Word for word, set down every line of the entries below from the line with "(** C8: whatever" to the line with "(** ** [_get_fast_ew_dims] *)", including both, and no other line.
*** Opening RECORDS FOR THE TASK ***
(** * A sliding-window API rate limiter

    Shallow embedding of [scripts/api_ratelimiter.py] (class [APIRateLimiter])
    and verification of its admission, pruning, recording and blocking-wait
    behaviour.

    Conventions of the embedding:
    - Python integers are [Z]; clock readings ([time.time()]) are taken on an
      integer clock whose unit is the time-unit of the windows;
    - a [deque] is a [list] whose head is the left end ([popleft] removes the
      head, [append] adds at the tail);
    - the methods run in a small state-and-exception monad over a [World]
      holding the limiter object, the clock, the sleeps performed, the
      re-entrant lock counter, and the accesses to mutable attributes that
      were made while the lock was not held. *)

From Stdlib Require Import ZArith List Bool String Lia Sorted QArith.
Import ListNotations.
Open Scope Z_scope.

(** ** The limiter object *)

Record APIRateLimiter : Type := mkAPIRateLimiter {
  name : string;
  (* configured limits *)
  requests_per_minute : Z;
  tokens_per_minute : Z;
  requests_per_day : Z;
  tokens_per_day : Z;
  (* usage tracking *)
  minute_requests : list Z;
  minute_tokens : list (Z * Z);
  day_requests : list Z;
  day_tokens : list (Z * Z);
  (* statistics *)
  total_requests : Z;
  total_tokens : Z;
  total_wait_time : Z;
  rate_limit_hits : Z
}.

(** Window sizes, assigned once by the constructor and never reassigned. *)
Definition minute_window : Z := 60.
Definition day_window : Z := 86400.

(** [__init__]: stores the arguments unchanged, without any validation. *)
Definition __init__ (nm : string) (rpm tpm rpd tpd : Z) : APIRateLimiter :=
  {| name := nm;
     requests_per_minute := rpm;
     tokens_per_minute := tpm;
     requests_per_day := rpd;
     tokens_per_day := tpd;
     minute_requests := [];
     minute_tokens := [];
     day_requests := [];
     day_tokens := [];
     total_requests := 0;
     total_tokens := 0;
     total_wait_time := 0;
     rate_limit_hits := 0 |}.

(** The constructor's default arguments. *)
Definition default_limiter : APIRateLimiter :=
  __init__ "default" 20 100000 10000 1000000.

(** ** The eight mutable attributes *)

Inductive field : Type :=
| F_minute_requests | F_minute_tokens | F_day_requests | F_day_tokens
| F_total_requests | F_total_tokens | F_total_wait_time | F_rate_limit_hits.

Definition field_type (f : field) : Type :=
  match f with
  | F_minute_requests | F_day_requests => list Z
  | F_minute_tokens | F_day_tokens => list (Z * Z)
  | _ => Z
  end.

Definition getattr (f : field) : APIRateLimiter -> field_type f :=
  match f as f0 return APIRateLimiter -> field_type f0 with
  | F_minute_requests => minute_requests
  | F_minute_tokens => minute_tokens
  | F_day_requests => day_requests
  | F_day_tokens => day_tokens
  | F_total_requests => total_requests
  | F_total_tokens => total_tokens
  | F_total_wait_time => total_wait_time
  | F_rate_limit_hits => rate_limit_hits
  end.
(** C1, amended: under demo credentials [CreateTestCase] sends no request and
    returns the input with id, key, status, created date and reporter
    overwritten, by "10004", "TEST-4", "To Do", the current time and
    "Demo User"; every other field is the input's. *)
Theorem CreateTestCase_demo (rt : Runtime) (c : Client) (tc : TestCase) (w : World) :
  isDemoCredentials c = true ->
  let now := clock w (readouts w) in
  let out := CreateTestCase rt c tc w in
  fst out = Ok (TestCase.set_CreatedDate now (overwrite_id_key_status_reporter tc)) /\
  sent (snd out) = sent w /\
  backend (snd out) = backend w.
Proof.
  intros Hdemo. unfold CreateTestCase. rewrite Hdemo. cbn. auto.
Qed.

Lemma CreateTestCase_demo_witness :
  let w := worldAt 1700000000%Z unreachable in
  let out := CreateTestCase exampleRuntime demoClient loginTest w in
  fst out = Ok (TestCase.set_CreatedDate 1700000000%Z
                  (overwrite_id_key_status_reporter loginTest)) /\
  sent (snd out) = sent w /\
  backend (snd out) = backend w.
Proof.
  exact (CreateTestCase_demo exampleRuntime demoClient loginTest
           (worldAt 1700000000%Z unreachable) eq_refl).
Defined.

(* ------------------------------------------------------------------ *)
(** ** Fetching a test execution under demo credentials *)

(** C3, as stated, fails: there is no fixed entity that [GetTestExecution]
    returns under demo credentials up to the key.  The start date and the
    execution times of the two results are read off the clock at each call. *)
Lemma GetTestExecution_demo_not_fixed :
  ~ exists canned : TestExecution,
      forall (key : string) (w : World),
        fst (GetTestExecution exampleRuntime demoClient key w)
        = Ok (TestExecution.set_Key key canned).
Proof.
  intros [canned Hfixed].
  pose proof (Hfixed "EXEC-9" (worldAt 1700000000%Z unreachable)) as Hmorning.
  pose proof (Hfixed "EXEC-9" (worldAt 1700003600%Z unreachable)) as Hlater.
  pose proof (eq_trans Hmorning (eq_sym Hlater)) as Hsame.
  vm_compute in Hsame. discriminate Hsame.
Qed.

(** C3, amended: under demo credentials [GetTestExecution] sends no request
    and returns an execution whose key is the requested key and whose other
    fields do not depend on the key: fixed values, except the start date (one
    day before the current time) and the execution time of each of its two
    results (the current time).  The two results are one PASS and one FAIL,
    the latter with the linked defect "BUG-123". *)
Theorem GetTestExecution_demo (rt : Runtime) (c : Client) (key : string) (w : World) :
  isDemoCredentials c = true ->
  let now := fun i => clock w (i + readouts w) in
  let out := GetTestExecution rt c key w in
  fst out =
    Ok (TestExecution.mk "10005" key "Demo Test Execution"
          "This is a demo test execution" "In Progress"
          (Some ["TEST-1"; "TEST-2"]) "EXECUTING"
          (AddDate rt (now 0) 0 0 (-1)) zeroTime "Demo User" "QA"
          (Some
             [ TestResult.mk "TEST-1" "PASS" "Test passed successfully" 5000
                 "Demo User" (now 1) None None;
               TestResult.mk "TEST-2" "FAIL" "Test failed due to timeout" 10000
                 "Demo User" (now 2) (Some ["BUG-123"]) None ])
          None) /\
  (forall key' : string,
      fst (GetTestExecution rt c key' w)
      = match fst out with
        | Ok te => Ok (TestExecution.set_Key key' te)
        | Err e => Err e
        end) /\
  sent (snd out) = sent w.
Proof.
  intros Hdemo. unfold GetTestExecution. rewrite Hdemo. cbn. auto.
Qed.

Lemma GetTestExecution_demo_witness :
  let out := GetTestExecution exampleRuntime demoClient "EXEC-9"
               (worldAt 1700000000%Z unreachable) in
  (TestExecution.Key <$> (match fst out with Ok te => Some te | Err _ => None end))
    = Some "EXEC-9" /\
  sent (snd out) = [].
Proof.
  destruct (GetTestExecution_demo exampleRuntime demoClient "EXEC-9"
              (worldAt 1700000000%Z unreachable) eq_refl) as (Hout & _ & Hsent).
  cbv zeta. rewrite Hout. split; [reflexivity | exact Hsent].
Defined.

(* ------------------------------------------------------------------ *)
(** ** GET /api/testcases/:key *)

(** C8: whatever the configuration and the client's credentials, and for
    every requested key, the handler of GET /api/testcases/:key replies 200
    with the canned test case, its key being the requested one, and leaves
    the world as it found it: no request is sent. *)
Theorem getTestCase_canned (config : Config) (jiraClient : Client)
    (ctx : Context.t) (w : World) :
  let key := Context.Param ctx "key" in
  let out := getTestCase ctx w in
  Reply.Code (fst out) = 200%Z /\
  Reply.Obj (fst out) =
    [ ("testCase",
         AMap [ ("id", AString "10001");
                ("key", AString key);
                ("summary", AString "Sample Test Case");
                ("description", AString "This is a sample test case");
                ("status", AString "To Do");
                ("priority", AString "Medium") ]);
      ("message", AString "Test case retrieved successfully") ] /\
  dig ["testCase"; "key"] (AMap (Reply.Obj (fst out))) = Some (AString key) /\
  snd out = w.
Proof.
  cbn. auto.
Qed.
Lemma C9_scalar_flag_as_built_witness :
  scalar_as_built
    (Node (TOp "assign" 1 (AssignRest false 32)) false 0
       [Leaf (TTensor 0 f4 0); Node (TOp "rand" 0 NoRest) false 0 []]) = true.
Proof.
  apply (C9_scalar_flag_as_built stream_rand). reflexivity.
Defined.

(** ** [_get_fast_ew_dims] *)

(** The descending scan stops at the first candidate [e - j * step] that
    divides [size], or at the first one that is not positive. *)
Lemma scan_down_spec (fuel : nat) (size step : Z) :
  0 < step ->
  forall e, e <= Z.of_nat fuel * step ->
  let r := scan_down fuel size step e in
  (exists j, 0 <= j /\ r = e - j * step) /\
  (0 < r -> size mod r = 0) /\
  (e <= 0 -> r = e) /\
  (0 < e -> - step < r) /\
  (forall j, 0 <= j -> r < e - j * step -> size mod (e - j * step) <> 0).
Proof.
  intros Hstep. induction fuel as [| fuel IH]; intros e Hfuel.
  - simpl in *. split; [exists 0; lia|].
    split; [lia|]. split; [lia|]. split; [lia|]. intros j Hj Hlt. nia.
  - cbn [scan_down]. destruct (e >? 0) eqn:Epos.
    + apply Z.gtb_lt in Epos.
      destruct (size mod e =? 0) eqn:Ediv.
      * apply Z.eqb_eq in Ediv. split; [exists 0; lia|].
        split; [auto|]. split; [lia|]. split; [lia|]. intros j Hj Hlt. nia.
      * apply Z.eqb_neq in Ediv.
        destruct (IH (e - step)) as ((j & Hj & Hr) & Hd & Hle & Hgt & Hcand); [lia|].
        split; [|split; [|split; [|split]]].
        -- exists (j + 1). lia.
        -- exact Hd.
        -- lia.
        -- intros _. destruct (Z_lt_le_dec 0 (e - step)) as [Hp | Hn]; [auto|].
           rewrite (Hle Hn). lia.
        -- intros k Hk Hlt.
           destruct (Z.eq_dec k 0) as [-> | Hk0].
           ++ replace (e - 0 * step) with e by lia. exact Ediv.
           ++ replace (e - k * step) with (e - step - (k - 1) * step) by lia.
              apply Hcand; lia.
    + rewrite Z.gtb_ltb in Epos. apply Z.ltb_ge in Epos.
      split; [exists 0; lia|].
      split; [lia|]. split; [lia|]. split; [lia|]. intros j Hj Hlt. nia.
Qed.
*** Closing RECORDS FOR THE TASK ***
→ TASK OUTPUT
(** C8: whatever the configuration and the client's credentials, and for
    every requested key, the handler of GET /api/testcases/:key replies 200
    with the canned test case, its key being the requested one, and leaves
    the world as it found it: no request is sent. *)
Theorem getTestCase_canned (config : Config) (jiraClient : Client)
    (ctx : Context.t) (w : World) :
  let key := Context.Param ctx "key" in
  let out := getTestCase ctx w in
  Reply.Code (fst out) = 200%Z /\
  Reply.Obj (fst out) =
    [ ("testCase",
         AMap [ ("id", AString "10001");
                ("key", AString key);
                ("summary", AString "Sample Test Case");
                ("description", AString "This is a sample test case");
                ("status", AString "To Do");
                ("priority", AString "Medium") ]);
      ("message", AString "Test case retrieved successfully") ] /\
  dig ["testCase"; "key"] (AMap (Reply.Obj (fst out))) = Some (AString key) /\
  snd out = w.
Proof.
  cbn. auto.
Qed.
Lemma C9_scalar_flag_as_built_witness :
  scalar_as_built
    (Node (TOp "assign" 1 (AssignRest false 32)) false 0
       [Leaf (TTensor 0 f4 0); Node (TOp "rand" 0 NoRest) false 0 []]) = true.
Proof.
  apply (C9_scalar_flag_as_built stream_rand). reflexivity.
Defined.

(** ** [_get_fast_ew_dims] *)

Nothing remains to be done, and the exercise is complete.